The tourism sector also has 16 percent of the executives confident they will add employee numbers, with 42 percent expressing that possibility. A total of 42 percent of the companies have no plans to hire more.

The survey classified executives' plans to add new workers in 2026 as compared to last year based on the strength of their confidence, ranking them from “definitely will”, “probably will”, “probably won’t”, and “definitely won’t”.

Overall, it is the manufacturing sector where plans to hire more workers appear highest, with a total of 65 percent of executives saying they “definitely will” or “probably will” hire more workers.

This is followed by the agriculture sector, where 64 percent of CEOs say they also “definitely will” or “probably will” add workers.

The transport and construction sectors tied with half of their CEOs responding positively to the hiring prospects, though no company executive in the construction sector said they “definitely will” add worker numbers.

The Central Bank indicated that executives have raised concerns over the need to ensure their current workforce is delivering to the maximum, amid low activity and falling profits.

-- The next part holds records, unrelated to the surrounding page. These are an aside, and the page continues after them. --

(* ===== verification/Prelude.v ===== *)
(** * FutureQ: a verification library

    FutureQ is a message broker for delayed delivery: a producer publishes a
    message with a delay, the broker stores it, and a consumer of its topic gets
    it once it is due.  A node runs alone or as a replica of a Raft cluster.
    This library models the Go sources under [src/] as executable definitions
    and proves what the parts promise to each other.

    ** The program and the files that model it

    A published batch enters through the producer handler.  Alone, the handler
    writes it into the store through the event repository, which numbers the
    messages; in a cluster it proposes a StoreBatchCmd, and the event state
    machine of every replica does the same write when the command is committed.
    The dispatcher scans the due range of every topic that has a listener and
    hands the records to the hub, which picks the consumers and puts the
    messages into their channels.  An acknowledged message goes to the deleter,
    whose backend deletes directly or proposes a DeleteBatchCmd.  The janitor
    marks messages whose time to live is over.  A second Raft group, the
    metadata group, replicates who leads and how clients reach whom.

    - [Prelude]: errors, outcomes of calls, the state-and-outcome monad, machine
      integers, the tactics and hint bases, shared lemmas.
    - [Bytes]: byte slices, fixed-width encodings, [bytes.Compare].
    - [Keys] ([pkg/utils/keys.go]): event keys, buckets, scan bounds.
    - [Config] ([internal/config/*.go]): defaults, overrides, validation.
    - [Storage] ([internal/storage/contract.go]): the interface of a storage
      engine as the class [DB]: operations, a view [contents] of the store as a
      finite map, and the laws the interface documents (atomic commits, ordered
      scans, snapshots, faults).  [healthy] says that no fault occurs.
    - [Bolt] ([internal/storage/bbolt.go]) and [Pebble]
      ([internal/storage/pebble.go]): the engines as instances of [DB];
      [MapDB], in [Pebble], is the reference engine the examples run on.
      [Engines]: the two compared.
    - [Proto]: the protobuf messages, which are defined outside the repository;
      encoding is the class [Protobuf] with its round trip as a law.  What it
      means that a record holds a published message ([carries]) and that a
      frame shows it ([shows], [delivers]) is said here field by field, without
      the code that fills them.
    - [Repository] ([internal/repository/events.go]): the id counter and the
      writes of a message.
    - [Codec]: the two idioms of the hand-written binary codecs, a buffer filled
      at a position and a slice read at a position, with Go's bounds checks.
    - [EventCommands] ([internal/raft/event/commands.go]) and
      [EventStateMachine] ([internal/raft/event/statemachine.go]): the commands
      of the event shard and the state machine that applies them, with its
      snapshots.
    - [Hub], [Deleter], [Dispatcher], [Janitor] ([internal/dispatcher/*.go]):
      subscriptions and delivery, deletion, the dispatch round, expiry.
    - [Producer] ([internal/api/grpc/handlers/producer.go]): the publish stream
      and both write paths.
    - [Consumer] ([internal/api/grpc/handlers/consumer.go]): subscription,
      acknowledgement, clean-up.
    - [Broker] ([cmd/futureq/start.go]): a standalone node, all components over
      one store, as a system of steps.
    - [MetaCommands], [MetaStateMachine], [MetaService]
      ([pkg/raft/metadata/*.go]) and [Cluster]
      ([internal/api/grpc/handlers/cluster.go]): the metadata group, discovery
      and membership.
    - [EventShard]: the abstract specification of the event shard, a log of
      decoded commands over a finite map, and the refinement of [Update] to it.
      [RaftPath]: the Raft write path of the producer against it, and against
      the standalone path.  [ClusterBroker]: a cluster of brokers over one
      replicated log, as a system of steps (publish, apply, dispatch,
      acknowledge, sweep, flush, crash, restart, install a snapshot).
    - [Runners]: the goroutines around the rounds, [Deleter.Run],
      [Dispatcher.Run] and [Janitor.Run], over the events of their [select]
      statements; [Liveness]: the dispatch loop together with consumers that
      read and acknowledge.
    - [Threads]: the goroutines of a standalone node over the memory they share.
      Here a step is one critical section, one access to a concurrent map, one
      channel operation or one call of the store, and the goroutines interleave
      in any way; the calls of [Broker] are shown to be schedules of it.
      [StoreTyping]: what kind of value stands under which key, for the
      interleaved node and for the cluster.  [Lifecycle]: a message from its
      publication to its end.
    - [Durability] ([Flush], [Sync] and the sync modes of the engines and of the
      event state machine): what a power failure leaves of a store.
      [Restart]: the interleaved goroutines of a standalone node with power
      failures between their steps, and what a start takes over from the store.
    - [Handles] ([NewIter], [NewBatch], [Get] and the [Close] methods of the
      engines, the deferred calls of their users): the transactions, snapshots,
      iterators, batches and closers a goroutine holds; the class [HandleDB] is
      what an engine promises about them.
    - [Net] ([cmd/futureq/start.go], [grpcAdvertiseAddr]): the host-port
      functions of package [net] the code uses, and the advertised address.
    - [App] ([internal/app/app.go], [cmd/futureq/*.go]): opening the engines,
      starting Raft, the commands [start] and [leave].  [Commands]
      ([cmd/futureq/root.go] and the [init] functions): the command tree and
      [main].
    - [Shutdown] ([cmd/futureq/start.go], [internal/api/grpc/setup.go]): the
      goroutines of a running node and their end, as a step relation in which
      every component and every handler may panic.
    - [Servers] ([internal/api/grpc/setup.go], [internal/metrics/prometheus.go],
      [pkg/log/logger.go]): the gRPC server and its Listen goroutine beside
      those of [Shutdown], the metrics server, the logger.
    - [Metrics] ([internal/metrics/prometheus.go]): the registry, the
      standalone broker with its counters, and the publish stream with its
      counters in both modes.

    ** How Go is modelled

    A call returns an [outcome]: a value, an error, a run-time panic, or
    [OutOfFuel] where a loop got a bound.  Code that mutates and may fail is in
    the monad [st], which keeps the mutations made before an error.  Integers
    are [Z] with the wrap-around of their width written where the source can
    overflow ([u64], [i64], ...).  A Go map is a [gmap]; the order of a range
    statement is a parameter with no law but that every pair is visited once
    ([MapRange], [NodeRange]).  A channel is a bounded buffer in a store of
    channels.  A component's operation is one step in the files of the components
    and in [Broker] and [ClusterBroker]; [Threads] takes the operations apart into
    the sections their mutexes really protect.  Third-party code is a class
    whose laws state documented behaviour: [DB] instances aside these are
    [XXHash], [Protobuf], [Proposer] and [RaftNode] (the NodeHost of the event
    shard), [MetaGroup], [ClusterHost], [BoltFiles] and [PebbleFiles] (opening
    and closing a database directory), [RaftRuntime] (starting the NodeHost and
    the two groups, removing the data directory, which may fail), [PebbleWal]
    (what the write-ahead log promises: Pebble ends the process when it cannot
    write its log, so a commit that returns an error has written nothing),
    [GrpcServer], [Zap], [Cobra], [Clock], [Writer] and [Reader]; each is instantiated with a
    concrete function in the runs at the end of the files.  Logging is left out;
    metrics calls are left out of the components and modelled beside them in
    [Metrics].

    ** What the theorems show

    - Keys: injective, ordered as (topic hash, bucket, id); the due range of a
      topic selects exactly its due keys; buckets are monotone and total for
      every size a loaded configuration can have.
    - Storage: both engines implement the same contract, so every client
      theorem holds for both; on the same pairs they answer lookups, scans and
      commits alike, but for the not-found error.
    - Repository and event state machine: the id invariant ([repo_inv]) is kept
      on every path; a store never overwrites an event; a restart resumes the
      counter; the log can be cut into portions in any way; the applied index is
      committed with the data; a snapshot carries the whole state and a failed
      recovery never leaves a mixture.  Decoders are total up to the allocation
      limit of the runtime, and invert the encoders.
    - Producer: an acknowledged message is stored with everything that was
      published, under an id of its own, over any stream of frames with
      failures; on the Raft path too, among the entries of other proposers, when
      the level waits for the proposal; both write paths store the same; a
      rejected batch has no effect.
    - The whole node: through any run of a standalone broker, and through any
      interleaving of its goroutines, a stored event stays in the store until
      its tag is acknowledged or it has expired; what a consumer is sent was
      stored when a scan found it, in a due bucket and unexpired by the clock
      its pass began with, and is not sent again before its timeout unless it is
      rejected or a consumer leaves; a deleted event never comes back; a message goes
      from publication over delivery to deletion, whatever runs in between; a
      subscription queues only acknowledged tags and leaves no trace when it
      ends.
    - The store: every key has a type (event, id counter, applied index, index
      entry) and every reachable store, standalone or replicated, is well typed;
      readers of a well-typed store do not go wrong.  These theorems, and those
      on messages that stay, assume that no published index encodes to 24 bytes
      or to a key of the repository ([index_ok]): the code writes indexes as raw
      keys, and such an index overwrites a record ([index_overwrites_record]).
    - Power failures: a standalone store loses nothing that was committed; a
      replica falls back to the state of a prefix of the log, with its applied
      index and not before the last sync; recovery from a snapshot is atomic;
      a standalone node loses no message over restarts that find a counter on
      disk which has reached its id, as they do when batches are published one
      at a time.
    - Resources: every path through the repository, the state machine, the
      producer and the deleter closes what it opened, once, whichever call
      fails, and gives the result of the operation without handles.
    - Hub, dispatcher, deleter, janitor: the indexes of the hub agree in every
      reachable state; a dispatch offers a message to every universal consumer
      and to one member of every group; round robin is fair; a dispatch round
      delivers only stored, due, unexpired records, all of them when a listener
      has room, none that is in flight, and at most one bucket early; no key
      marked for deletion is lost; a sweep marks exactly the expired records.
    - The cluster: [Update] refines the abstract shard for every cut of the log;
      every replica, through restarts and snapshots, holds the state its applied
      prefix of the log determines; a published message is on every replica that
      applied its command, as long as no node got its acknowledgement or saw it
      expired.  A node that has installed a snapshot keeps a stale id counter;
      the theorems are about runs in which it is restarted before it applies
      further entries ([no_stale_apply]), and without that replicas diverge
      ([snapshot_recovery_diverges]).
    - The loops: the passes that set the timer to zero are bounded by the
      backlog; with a receptive consumer the due backlog of a topic drains; the
      deleter's loop never forgets a marked key, shutdown included, and what it
      reports is gone unless the engine refused it; an expired record is
      collected by the next successful flush.
    - The process: a start that succeeds has a valid configuration, a counter
      read from the store and, with Raft, both groups started in order with the
      members and the join flag of its case, after a membership change when it
      joins; a bootstrap that broke off leaves no local data behind unless
      removing it fails; shutdown stops the parts in the order the code intends
      and ends, and crashes only where a component or a handler panics; a node
      that serves never exits through a fatal error of its own; a command line
      that is refused touches nothing, and a node leaves only through the seed
      it was given; the consumer gauge counts the registered consumers and the
      in-flight gauge is sends minus answers; the published counter follows the
      successful acknowledgements.
    - Metadata: the state machine is total on arbitrary log entries and does
      what an encoded command says, its invariant holds in every state reached
      through entries and recoveries, commands and snapshots round
      trip for every map order; clients find a registered leader; joining and
      leaving touch no other node and keep the order of the two groups.
    - Some theorems show where the code does not do what it means to, on a
      concrete run: a persisted counter that goes back under concurrent commits,
      a replica that diverges after a snapshot, an index that overwrites an event
      or the counter, an index length that is cut to
      16 bits, sums of times that overflow, a bad delivery tag that blocks all
      deletions, a tag that deletes the id counter, a fresh bbolt store that
      does not open, a panic when a client closes before its first frame, groups
      that share a round-robin counter, an epoch that a snapshot recovery
      lowers, an acknowledged message that a scan in progress delivers again,
      in-flight entries that are made after their clean-up, a topic that gets
      the messages of another with the same hash, a signal right after the start
      that ends the process without closing the store, a commit under an open
      iterator when a bbolt store is cleared.

    ** Bounds and fuel

    Loops over lists are structural.  Fuel is used for the loops whose bound is
    the data: a command decoder gets one unit per byte, the snapshot reader one
    per byte, clearing the store one per pair, a bbolt scan one per pair ahead
    of the cursor; lemmas show that none of them runs out.  The loops driven by
    events ([PublishStream], [Subscribe], [waitForCatchUp], [Deleter_Run],
    [Dispatcher_Run], [Janitor_Run], the address registration) run over the
    events received so far and answer [OutOfFuel] when they would wait for the
    next one.  The interleaved and the step-relation models ([Threads],
    [ClusterBroker], [Shutdown], [Servers], [Durability], [Restart]) have no fuel: a run is a
    list of steps, and the theorems are about all of them.

    ** Not modelled

    Reading configuration files and the environment (a library call whose result
    is an argument of [Load]), log calls, the text format of the metrics, and the
    internals of Raft, of gRPC, of the storage libraries and of protobuf.  The
    memory model of Go is not modelled: shared data is accessed under mutexes,
    atomically or through channels, which [Threads] takes as the steps. *)
From stdpp Require Import prelude gmap strings sorting.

“Nevertheless, respondents highlighted risks to employment expectations, including the need to manage costs by improving productivity with the existing workforce, low business activity and profitability,” the survey stated.

The Stanbic Bank Kenya Purchasing Managers Index (PMI) published in January showed that Kenyan firms ended 2025 with the strongest hiring momentum in more than six years as sustained demand pushed companies to expand employment at a pace last seen before the Covid-19 pandemic.

The index showed that private sector employment expanded in December at the fastest rate since November 2019, signalling continued improvement in business conditions.

The increase followed renewed hiring in November, when firms resumed recruitment after a near-freeze in October, lifting staff numbers at a time businesses braced for the recurring heightened festive-linked activity.

In January, the headline PMI dipped slightly to 53.7 from November’s four-year high of 55.0, but remained firmly above the 50-point mark signalling continued expansion in private sector activity.

A reading above 50 signifies an improvement in private sector activity compared to the previous month.